On the subject of air conditioning units working in reverse as reversible air source heat pumps to produce hot air to help warm up the cabin before any engine heat is available, (Mohamed, Issue 333), I started digging into this and found the following information regarding electric cabin air heaters. So I am now wondering if many cars have this feature of which owners are unaware? All Mk 5 Golf and Jetta Diesels have them; (and later Golfs, and many other cars, including some Fords, I have now discovered. Doc.) they are called PET heaters and are basically a 1kW electric heater positioned upstream of the heater matrix. A Mk 5 Golf technician’s self-study programme says:
“An electrical auxiliary air heater is installed in diesel vehicles. The electrical auxiliary air heater is a combination of a PTC heater element with an integrated control unit. It is installed downstream of the heat exchanger and provides additional heating of the vehicle interior after cold-starting the engine. The electrical auxiliary air heater directly heats the air which enters the vehicle interior.
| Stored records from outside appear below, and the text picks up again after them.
(** * Buoyo bookmark scraper: a shallow embedding of [bookmark-scraper-v2.js]

    The script harvests tweets from a live page.  It keeps a global
    [mediaMap] filled by the patched [fetch]/[XMLHttpRequest.open], and a
    [TweetScraper] object whose methods are driven by a scroll timer and a
    [MutationObserver].

    The embedding follows the source function by function.  The DOM is
    represented by what the code reads from it: an [Element] is a snapshot of
    the query results of one [article] at the moment a method looks at it, so
    a page that changes between two callbacks is two snapshots.  Everything
    the script does to the outside (scrolling, exporting a batch, tearing the
    timer and the observer down, the console lines that mark a capture) is
    appended to a chronological [trace]. *)

From Stdlib Require Import String Ascii ZArith List Bool.
From stdpp Require Import base gmap sets list strings.

Local Open Scope string_scope.
Local Open Scope Z_scope.

(** ** String primitives of JavaScript used by the script *)

Module JsString.

(** [s.includes(sub)] *)
Fixpoint includes (s sub : string) : bool :=
  String.prefix sub s ||
  match s with
  | EmptyString => false
  | String _ s' => includes s' sub
  end.

(** [s.endsWith(suf)] *)
Fixpoint endsWith (s suf : string) : bool :=
  String.eqb s suf ||
  match s with
  | EmptyString => false
  | String _ s' => endsWith s' suf
  end.

(** [s.split(sep)] for a one-character separator: never empty. *)
Fixpoint split (sep : ascii) (s : string) : list string :=
  match s with
  | EmptyString => [EmptyString]
  | String c s' =>
      if Ascii.eqb c sep then EmptyString :: split sep s'
      else match split sep s' with
           | h :: t => String c h :: t
           | [] => [String c EmptyString]
           end
  end.

(** A string used as a condition: the empty string is falsy. *)
Definition truthy (s : string) : bool := negb (String.eqb s EmptyString).

Definition is_digit (c : ascii) : bool :=
  (48 <=? nat_of_ascii c)%nat && (nat_of_ascii c <=? 57)%nat.

Fixpoint all_digits (s : string) : bool :=
  match s with
  | EmptyString => true
  | String c s' => is_digit c && all_digits s'
  end.

(** [/^\d+$/.test(s)] *)
Definition test_digits (s : string) : bool := truthy s && all_digits s.

(** The longest run of digits at the head of [s], and what follows it. *)
Fixpoint span_digits (s : string) : string * string :=
  match s with
  | EmptyString => (EmptyString, EmptyString)
  | String c s' =>
      if is_digit c
      then let (ds, r) := span_digits s' in (String c ds, r)
      else (EmptyString, s)
  end.

Fixpoint drop (n : nat) (s : string) : string :=
  match n, s with
  | O, _ => s
  | S n', String _ s' => drop n' s'
  | S _, EmptyString => EmptyString
  end.

(** One attempt of [lit(\d+)\/] at the head of [s].  The greedy [\d+] takes
    the whole digit run; giving digits back cannot help, since the
    character after a shorter run is a digit and not a slash. *)
Definition match_id_at (lit s : string) : option string :=
  if String.prefix lit s then
    let (ds, r) := span_digits (drop (String.length lit) s) in
    if truthy ds && String.prefix "/" r then Some ds else None
  else None.

(** [s.match(/lit(\d+)\//)] for a literal [lit]: capture group 1 of the
    leftmost match, or [None] for [null]. *)
Fixpoint match_id (lit s : string) : option string :=
  match match_id_at lit s with
  | Some ds => Some ds
  | None =>
      match s with
      | EmptyString => None
      | String _ s' => match_id lit s'
      end
  end.

Definition dquote : ascii := ascii_of_nat 34.

(** The two line terminators of one byte, LF and CR. *)
Definition is_line_terminator (c : ascii) : bool :=
  Ascii.eqb c (ascii_of_nat 10) || Ascii.eqb c (ascii_of_nat 13).

(** [.] of a regular expression without the [s] flag refuses the four line
    terminators: LF, CR, U+2028 and U+2029.  A string here is the UTF-8 text
    of the JavaScript string, where the last two are the bytes 226 128 168
    and 226 128 169.  [at_line_terminator s] tells whether [s] starts with
    one of the four. *)
Definition at_line_terminator (s : string) : bool :=
  match s with
  | EmptyString => false
  | String c s' =>
      is_line_terminator c ||
      (Ascii.eqb c (ascii_of_nat 226) &&
       match s' with
       | String c1 (String c2 _) =>
           Ascii.eqb c1 (ascii_of_nat 128) &&
           (Ascii.eqb c2 (ascii_of_nat 168) || Ascii.eqb c2 (ascii_of_nat 169))
       | _ => false
       end)
  end.

(** The tail of the pattern once the lazy group holds [acc] (not empty): stop at
    the first place where an optional quote and a closing parenthesis
    follow, else give the lazy group one more character. *)
Fixpoint lazy_close (acc s : string) : option string :=
  match s with
  | EmptyString => None
  | String c s' =>
      if Ascii.eqb c ")" then Some acc
      else if Ascii.eqb c dquote && String.prefix ")" s' then Some acc
      else if at_line_terminator (String c s') then None
      else lazy_close (acc ++ String c EmptyString) s'
  end.

Definition lazy_group (s : string) : option string :=
  match s with
  | EmptyString => None
  | String c s' =>
      if at_line_terminator (String c s') then None
      else lazy_close (String c EmptyString) s'
  end.

(** The pattern after its literal [url(], at the head of [s]: the greedy
    optional quote is taken first and given back when the rest then fails. *)
Definition url_at (s : string) : option string :=
  match s with
  | String c s' =>
      if Ascii.eqb c dquote then
        match lazy_group s' with
        | Some u => Some u
        | None => lazy_group s
        end
      else lazy_group s
  | EmptyString => None
  end.

(** [s.match] with the pattern of [extractMedia]: the literal [url(], an
    optional double quote, a lazy non-empty group, an optional double quote
    and a closing parenthesis.  Capture group 1 of the leftmost match. *)
Fixpoint match_url (s : string) : option string :=
  match (if String.prefix "url(" s then url_at (drop 4 s) else None) with
  | Some u => Some u
  | None =>
      match s with
      | EmptyString => None
      | String _ s' => match_url s'
      end
  end.

End JsString.

(** ** A JavaScript [Set] of strings: insertion order, no duplicates *)

Module JsSet.

Fixpoint mem (x : string) (l : list string) : bool :=
  match l with
  | [] => false
  | y :: l' => String.eqb x y || mem x l'
  end.

(** [set.add(x)] *)
Definition add (l : list string) (x : string) : list string :=
  if mem x l then l else l ++ [x].

(** [new Set(xs)], read back with the spread operator *)
Definition of_list (xs : list string) : list string := fold_left add xs [].

End JsSet.

(** ** Numbers of JavaScript *)

Module JsNumber.

(** The numbers of the script are IEEE doubles.  The model keeps the ones
    that are integers, as [Z].  [round z] is the double nearest to the
    integer [z], ties going to the even significand of 53 bits: up to 2^53
    in magnitude every integer is a double.  Magnitudes from 2^1024 on,
    which JavaScript turns into an infinity, are outside the model. *)
Definition round (z : Z) : Z :=
  let a := Z.abs z in
  if a <=? 2 ^ 53 then z
  else
    let e := Z.log2 a - 52 in
    let q := Z.shiftr a e in
    let r := a - Z.shiftl q e in
    let half := Z.shiftl 1 (e - 1) in
    let q' :=
      if r <? half then q
      else if half <? r then q + 1
      else if Z.even q then q else q + 1 in
    Z.sgn z * Z.shiftl q' e.

(** [a * b] on two such numbers: the exact product, rounded once. *)
Definition mul (a b : Z) : Z := round (a * b).

End JsNumber.

(** ** The page as the script reads it *)

(** The five counters of [extractInteractionData]. *)
Record Interaction := mkInteraction {
  replies : Z;
  reposts : Z;
  likes : Z;
  bookmarks : Z;
  views : Z
}.

(** The [time] node of an article, by the three things read from it. *)
Record TimeEl := mkTimeEl {
  (** [getAttribute] of its datetime, [None] for [null] *)
  time_datetime : option string;
  (** [parentElement.href], [None] when there is no parent or no [href] *)
  time_parentHref : option string;
  (** the [href] of [closest] anchor, [None] when there is none *)
  time_closestLinkHref : option string
}.

(** One [article] node, as a snapshot of the queries the scraper runs on it. *)
Record Element := mkElement {
  (** [innerText] of the User-Name node *)
  el_userName : option string;
  (** [querySelector] of the [time] node *)
  el_time : option TimeEl;
  (** [innerText] of the tweetText node *)
  el_tweetText : option string;
  (** what [extractInteractionData] reads off the labelled nodes *)
  el_interaction : Interaction;
  (** the [href] of every anchor whose attribute has [/status/], in order *)
  el_statusLinks : list string;
  (** the [src] of the photo [img] nodes, in order *)
  el_imgSrcs : list string;
  (** [style.backgroundImage] of the photo nodes styled with one, in order *)
  el_bgImages : list string;
  (** the [src] of the [source] children of [video] nodes, in order *)
  el_videoSources : list string
}.

(** A harvested record, the object built by [extractTweetData]. *)
Record Tweet := mkTweet {
  tweetId : string;
  authorName : option string;
  tweetText : option string;
  timeISO : option string;
  postUrl : string;
  interaction : Interaction;
  images : list string;
  videos : list string
}.

Definition set_images (v : list string) (t : Tweet) : Tweet :=
  mkTweet (tweetId t) (authorName t) (tweetText t) (timeISO t) (postUrl t)
          (interaction t) v (videos t).

Definition set_videos (v : list string) (t : Tweet) : Tweet :=
  mkTweet (tweetId t) (authorName t) (tweetText t) (timeISO t) (postUrl t)
          (interaction t) (images t) v.

(** The result object of [extractMedia]. *)
Record Media := mkMedia {
  m_images : list string;
  m_videos : list string;
  m_thumbnails : list string
}.

(** ** Extraction *)

(** [extractTweetId]: the last path segment of the link around the [time]
    node, without its query string, when it is all digits. *)
Definition extractTweetId (tweetEl : Element) : option string :=
  match el_time tweetEl with
  | None => None
  | Some t =>
      match time_parentHref t with
      | None => None
      | Some href =>
          if JsString.truthy href then
            let parts := JsString.split "/" href in
            let candidate :=
              hd EmptyString (JsString.split "?" (List.last parts EmptyString)) in
            if JsString.test_digits candidate then Some candidate else None
          else None
      end
  end.

(** The two sets [extractMedia] fills, [imageSources] and
    [thumbnailSources], and the test that routes a url to one of them or to
    neither. *)
Definition route (acc : list string * list string) (url : string)
  : list string * list string :=
  if JsString.includes url "ext_tw_video_thumb"
  then (fst acc, JsSet.add (snd acc) url)
  else if JsString.includes url "pbs.twimg.com/media"
       then (JsSet.add (fst acc) url, snd acc)
       else acc.

(** The body of the loop over the image nodes. *)
Definition classify_img (acc : list string * list string) (src : string)
  : list string * list string :=
  if JsString.truthy src then route acc src else acc.

(** The body of the loop over the nodes with a background image. *)
Definition classify_bg (acc : list string * list string) (style : string)
  : list string * list string :=
  match JsString.match_url style with
  | Some url => if JsString.truthy url then route acc url else acc
  | None => acc
  end.

(** [extractMedia] *)
Definition extractMedia (root : Element) : Media :=
  let after_img := fold_left classify_img (el_imgSrcs root) ([], []) in
  let after_bg := fold_left classify_bg (el_bgImages root) after_img in
  mkMedia (fst after_bg)
          (JsSet.of_list (el_videoSources root))
          (snd after_bg).

(** The loop of [extractTweetData] over the thumbnails: every url stored
    under the thumbnail's media id joins [finalVideoUrls]. *)
Definition correlate (mediaMap : gmap string (list string))
    (finalVideoUrls : list string) (thumbUrl : string) : list string :=
  match JsString.match_id "ext_tw_video_thumb/" thumbUrl with
  | Some mediaId =>
      if JsString.truthy mediaId then
        let capturedUrls := default [] (mediaMap !! mediaId) in
        fold_left JsSet.add capturedUrls finalVideoUrls
      else finalVideoUrls
  | None => finalVideoUrls
  end.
Activation conditions: The electrical auxiliary air heater is activated:
• in the case of the Climatronic and Climatic systems, automatically via the CAN data bus.
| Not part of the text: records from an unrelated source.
(** * DD-WRT NVRAM backup tools: [nvram_dump] and [nvram_build]

    A shallow embedding of the two C programs of the repository and the
    properties of their text/binary codec.

    Conventions of the embedding.
    - A C [char] is an [ascii], read through its unsigned value
      ([N_of_ascii], 0..255).  The code only inspects characters through
      [isascii], [iscntrl], equality tests and [& 0xFF], all of which give
      the same answer whether [char] is signed or not.
    - A [char *] is the content of the memory from the pointed address to
      the end of the object it points into ([bytes]).  Reading past that
      content is outside of the object and is reported as a fault.
    - C [int]s are [Z]; the lengths involved are bounded by the static
      buffers of the programs (at most 128K), far from any overflow.
    - [FILE *] streams are byte lists: an input stream is the list of the
      bytes still to be read, an output stream the list of bytes written.
      Writes are assumed to succeed (the error branches after [fwrite],
      [fseek] and the failures of [fopen] for output are not modelled).
    - [stderr] is a list of tagged diagnostics. *)

From Stdlib Require Import Ascii String.
From Stdlib Require Import List ZArith NArith Bool Lia Arith.
Import ListNotations.

Local Open Scope Z_scope.

Definition bytes := list ascii.

Definition NUL : ascii := "000"%char.
Definition BEL : ascii := "007"%char.  (* '\a' *)
Definition BS  : ascii := "008"%char.  (* '\b' *)
Definition TAB : ascii := "009"%char.  (* '\t' *)
Definition NL  : ascii := "010"%char.  (* '\n' *)
Definition VT  : ascii := "011"%char.  (* '\v' *)
Definition FF  : ascii := "012"%char.  (* '\f' *)
Definition CR  : ascii := "013"%char.  (* '\r' *)
Definition BSL : ascii := "\"%char.    (* '\\' *)
Definition EQS : ascii := "="%char.

Definition code (c : ascii) : Z := Z.of_N (N_of_ascii c).

(** Conversion of an [int] to a [char]: the low 8 bits. *)
Definition char_of_int (v : Z) : ascii := ascii_of_N (Z.to_N (Z.land v 255)).

Definition str (s : string) : bytes := list_ascii_of_string s.

Definition len (l : bytes) : Z := Z.of_nat (length l).

(** ** The C library functions used by the programs *)

(** The characters of the C string stored at the start of [m]: the
    characters before the first NUL. *)
Fixpoint cstring (m : bytes) : bytes :=
  match m with
  | [] => []
  | c :: m' => if (c =? NUL)%char then [] else c :: cstring m'
  end.

Definition strlen (m : bytes) : nat := length (cstring m).

(** [strchr m c] for [c <> 0]: the offset of the first [c] in the C string
    at [m], [None] for a null pointer. *)
Fixpoint strchr (m : bytes) (c : ascii) : option nat :=
  match m with
  | [] => None
  | d :: m' =>
      if (d =? c)%char then Some 0%nat
      else if (d =? NUL)%char then None
      else option_map S (strchr m' c)
  end.

(** [*(p + i) = c] on the memory at [p]. *)
Fixpoint poke (m : bytes) (i : nat) (c : ascii) : bytes :=
  match m, i with
  | [], _ => []
  | _ :: m', O => c :: m'
  | d :: m', S i' => d :: poke m' i' c
  end.

(** [memcmp( a, b, n ) == 0]. *)
Fixpoint memeq (a b : bytes) (n : nat) {struct n} : bool :=
  match n with
  | O => true
  | S n' =>
      match a, b with
      | x :: a', y :: b' => (x =? y)%char && memeq a' b' n'
      | _, _ => false
      end
  end.

Definition isascii (c : ascii) : bool := code c <? 128.
Definition iscntrl (c : ascii) : bool := (code c <? 32) || (code c =? 127).
Definition isspace (c : ascii) : bool :=
  (c =? " ")%char || (c =? TAB)%char || (c =? NL)%char ||
  (c =? VT)%char || (c =? FF)%char || (c =? CR)%char.

(** The upper-case hexadecimal digit of [d] in 0..15, as [%X] prints it. *)
Definition hex_digit (d : Z) : ascii :=
  if d <? 10 then ascii_of_N (Z.to_N (48 + d))
  else ascii_of_N (Z.to_N (65 + (d - 10))).

(** [sprintf( tmpbuf, "\\x%02.2X", v )] for [v] in 0..255. *)
Definition sprintf_hex (v : Z) : bytes :=
  [BSL; "x"%char; hex_digit (v / 16); hex_digit (v mod 16)].

(** The value of a hexadecimal digit, as [strtol] in base 16 reads it. *)
Definition hex_value (c : ascii) : option Z :=
  let n := code c in
  if (48 <=? n) && (n <=? 57) then Some (n - 48)
  else if (65 <=? n) && (n <=? 70) then Some (n - 55)
  else if (97 <=? n) && (n <=? 102) then Some (n - 87)
  else None.

Definition is_hex (c : ascii) : bool :=
  match hex_value c with Some _ => true | None => false end.

(** The digits of the subject sequence of [strtol]: the value read and the
    number of characters it takes. *)
Fixpoint strtol_digits (s : bytes) (acc : Z) (n : nat) : Z * nat :=
  match s with
  | [] => (acc, n)
  | c :: s' =>
      match hex_value c with
      | Some d => strtol_digits s' (16 * acc + d) (S n)
      | None => (acc, n)
      end
  end.

Fixpoint strtol_spaces (s : bytes) : nat :=
  match s with
  | c :: s' => if isspace c then S (strtol_spaces s') else O
  | [] => O
  end.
• if the occupants set the heating output to over 90 per cent at the operating unit.
• if the water temperature is below 75 degrees Celsius.
• if the engine speed is higher than 500rpm.
• if no load management system is active.
• if the ‘Econ’ button is not pressed.”
Can we be sure that Mohamed’s Citroën and his other cars did not have this feature, rather than the clever heat pump air-conditioning unit that he describes?
Hmmm. I don’t like feeling ignorant Harry, so I’ve had to do quite a lot of research to update myself on this, and I’m still feeling somewhat ignorant. Funny how manufacturers want you to know some things, but not others! PTC ceramic chips have been available for many years as low wattage sources of electric heat, and are manufactured from a barium titanate material, plus other control components, to provide the desired resistance/temperature characteristics. When electrical voltage is applied to a PTC chip, heat is not generated at a constant rate. These chips have a built-in temperature limit such that as the PTC chips heat up, they reach a design temperature at which the heat output decreases drastically and in this case ceases to heat the incoming air.
But now see this from Nissan: “A heat-pump cabin heater has been adopted for heating an electric vehicle (EV), using less power than (in) conventional models. It greatly improves power consumption when the heater is being used. Nissan Leaf is the first mass-produced vehicle in the world to employ a heat-pump cabin heater. Conventional air-conditioning systems used an electrical heater, but since the use of the heater directly relates to power consumption, actual driving range was significantly reduced. A heat-pump system, meanwhile, heats the cabin using the temperature difference between a refrigerant and the outside air, obtaining a heating effect (by) other than consuming electricity, and making it possible to heat the car cabin with less power than conventionally.” This system has now been used in Renault’s Zoe EV, too. Apparently, depending on ambient temperatures, electric power drawn from the batteries can produce as much as three times as much cabin heating (or cooling) power, using the heat pump principle, by drawing heat from (or discharging heat to) the ambient air. If Nissan’s claim is correct, then Mohamed’s Citroën did not have a true air source heat pump, and I shall have to do some more investigations into this and hopefully clarify things at a later date. My thanks to Mohamed and Harry for opening this fascinating subject.